- Exercise requirements -
Each line of the data below that holds the word "count" is to be reported in full.

- - -

(* ===== verification/Codec.v ===== *)
(** * Bytes and little-endian fields

    Byte vectors are [list byte].  The fixed-width integer conversions
    ([to_le_bytes], [from_le_bytes]) come from coqutil; this file adds the slice
    operations ([&b[a..c]], [copy_from_slice], [split_at], [as_chunks]) and their
    round trips, and the XXH64 checksum as an interface. *)

From coqutil Require Export Byte Word.LittleEndianList.
From S2P Require Export Prelude.

Global Instance byte_eq_decision : EqDecision byte := Byte.byte_eq_dec.

(** [XxHash64::oneshot(0, _)] is third-party code: an arbitrary function on
    byte strings whose value is a [u64]. *)
Class Hasher := xxh64 : list byte → Z.
Class HasherOk `{Hasher} : Prop := xxh64_range : ∀ bs, is_u64 (xxh64 bs).

(** [n.to_le_bytes()] and [from_le_bytes] at the two widths the formats use. *)
Definition u64_to_le_bytes (z : Z) : list byte := le_split 8 z.
Definition u128_to_le_bytes (z : Z) : list byte := le_split 16 z.
Definition from_le_bytes (bs : list byte) : Z := le_combine bs.

(** [&l[a..b]], for a range inside the slice. *)
Definition slice {A} (a b : nat) (l : list A) : list A := take (b - a) (drop a l).

(** [l[off..off + src.len()].copy_from_slice(src)], for a range inside the slice. *)
Definition copy_at {A} (off : nat) (src l : list A) : list A :=
  take off l ++ src ++ drop (off + length src) l.

Definition zeros (n : nat) : list byte := replicate n Byte.x00.

(** [l.as_chunks::<N>().0]: the first [count] whole chunks of [n] elements. *)
Fixpoint as_chunks {A} (n count : nat) (l : list A) : list (list A) :=
  match count with
  | O => []
  | S count => take n l :: as_chunks n count (drop n l)
  end.

(** ** Fields *)
Lemma length_u64 z : length (u64_to_le_bytes z) = 8%nat.
Proof. apply length_le_split. Qed.

Lemma length_u128 z : length (u128_to_le_bytes z) = 16%nat.
Proof. apply length_le_split. Qed.

Lemma u64_le_roundtrip z : is_u64 z → from_le_bytes (u64_to_le_bytes z) = z.
Proof. intros ?. unfold from_le_bytes, u64_to_le_bytes. rewrite le_combine_split. by apply Z.mod_small. Qed.

Lemma u128_le_roundtrip z : is_u128 z → from_le_bytes (u128_to_le_bytes z) = z.
Proof. intros ?. unfold from_le_bytes, u128_to_le_bytes. rewrite le_combine_split. by apply Z.mod_small. Qed.

Lemma le_bytes_roundtrip bs : length bs = 8%nat → u64_to_le_bytes (from_le_bytes bs) = bs.
Proof. intros Hl. unfold from_le_bytes, u64_to_le_bytes. rewrite <-Hl. apply split_le_combine. Qed.

Lemma from_le_bytes_zeros n : from_le_bytes (zeros n) = 0.
Proof.
  unfold zeros, from_le_bytes. induction n as [|n IH]; [done|]. cbn [replicate].
  change (Z.lor 0 (Z.shiftl (le_combine (replicate n Byte.x00)) 8) = 0). by rewrite IH. Qed.

Lemma from_le_bytes_range bs : 0 ≤ from_le_bytes bs < 2 ^ (8 * Z.of_nat (length bs)).
Proof. apply le_combine_bound. Qed.

Global Opaque u64_to_le_bytes u128_to_le_bytes from_le_bytes.

(** ** Slices *)
Section slices.
Context {A : Type}.
Implicit Types (l s : list A).

Lemma slice_app_l a b l1 l2 : (b ≤ length l1)%nat → slice a b (l1 ++ l2) = slice a b l1.
Proof.
  intros Hb. unfold slice. destruct (decide (a ≤ b)%nat).
  - rewrite drop_app_le by lia. rewrite take_app_le; [done|]. rewrite length_drop. lia.
  - replace (b - a)%nat with 0%nat by lia. done.
Qed.

Lemma slice_app_r a b n l1 l2 :
  length l1 = n → (n ≤ a)%nat → slice a b (l1 ++ l2) = slice (a - n) (b - n) l2.
Proof. intros <- Ha. unfold slice. rewrite drop_app_ge by lia. f_equal. lia. Qed.

Lemma slice_full a b l : a = 0%nat → b = length l → slice a b l = l.
Proof. intros -> ->. unfold slice. rewrite drop_0, Nat.sub_0_r. by apply firstn_all. Qed.

Lemma length_slice a b l : (b ≤ length l)%nat → length (slice a b l) = (b - a)%nat.
Proof. intros. unfold slice. rewrite length_take, length_drop. lia. Qed.

Lemma length_copy_at off s l : (off + length s ≤ length l)%nat → length (copy_at off s l) = length l.
Proof. intros. unfold copy_at. rewrite !length_app, length_take, length_drop. lia. Qed.

Lemma copy_at_app off s l1 l2 l3 :
  length l1 = off → length l2 = length s → copy_at off s (l1 ++ l2 ++ l3) = l1 ++ s ++ l3.
Proof.
  intros H1 H2. unfold copy_at. rewrite <-H1 at 1. rewrite take_app_length. do 2 f_equal.
  rewrite app_assoc, <-H2, <-H1, <-length_app. apply drop_app_length.
Qed.

Lemma as_chunks_concat n (ls : list (list A)) rest :
  Forall (λ l, length l = n) ls → as_chunks n (length ls) (concat ls ++ rest) = ls.
Proof.
  induction 1 as [|l ls Hl _ IH]; [done|]. cbn. rewrite <-app_assoc, <-Hl.
  rewrite take_app_length, drop_app_length, Hl, IH. done.
Qed.

Lemma length_as_chunks n c l : length (as_chunks n c l) = c.
Proof. revert l. induction c; intros; cbn; auto. Qed.

Lemma length_concat_const n (ls : list (list A)) :
  Forall (λ l, length l = n) ls → length (concat ls) = (length ls * n)%nat.
Proof. induction 1; [done|]. cbn. rewrite length_app. lia. Qed.

(** Cutting a list into equal pages and joining them again. *)
Lemma concat_pages (n k : nat) l :
  concat ((λ i, slice (i * n) (i * n + n) l) <$> seq 0 k) = take (k * n) l.
Proof.
  induction k as [|k IH]; [done|]. rewrite seq_S, fmap_app, concat_app, IH. cbn.
  rewrite app_nil_r. unfold slice. replace (k * n + n - k * n)%nat with n by lia.
  rewrite take_take_drop. f_equal. lia.
Qed.
End slices.

Lemma fmap_concat_fmap {A B C} (f : B → C) (g : A → list B) (l : list A) :
  concat ((λ x, f <$> g x) <$> l) = f <$> concat (g <$> l).
Proof. induction l as [|x l IH]; [done|]. cbn. by rewrite fmap_app, IH. Qed.

Lemma length_zeros n : length (zeros n) = n.
Proof. apply length_replicate. Qed.

Lemma zeros_app a b : zeros a ++ zeros b = zeros (a + b).
Proof. unfold zeros. by rewrite replicate_add. Qed.

Create Rewrite HintDb len.
#[export] Hint Rewrite length_u64 length_u128 length_zeros @length_app @length_cons @length_nil : len.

- - -

- Exercise answer -
(** [l.as_chunks::<N>().0]: the first [count] whole chunks of [n] elements. *)
Fixpoint as_chunks {A} (n count : nat) (l : list A) : list (list A) :=
  match count with
  | S count => take n l :: as_chunks n count (drop n l)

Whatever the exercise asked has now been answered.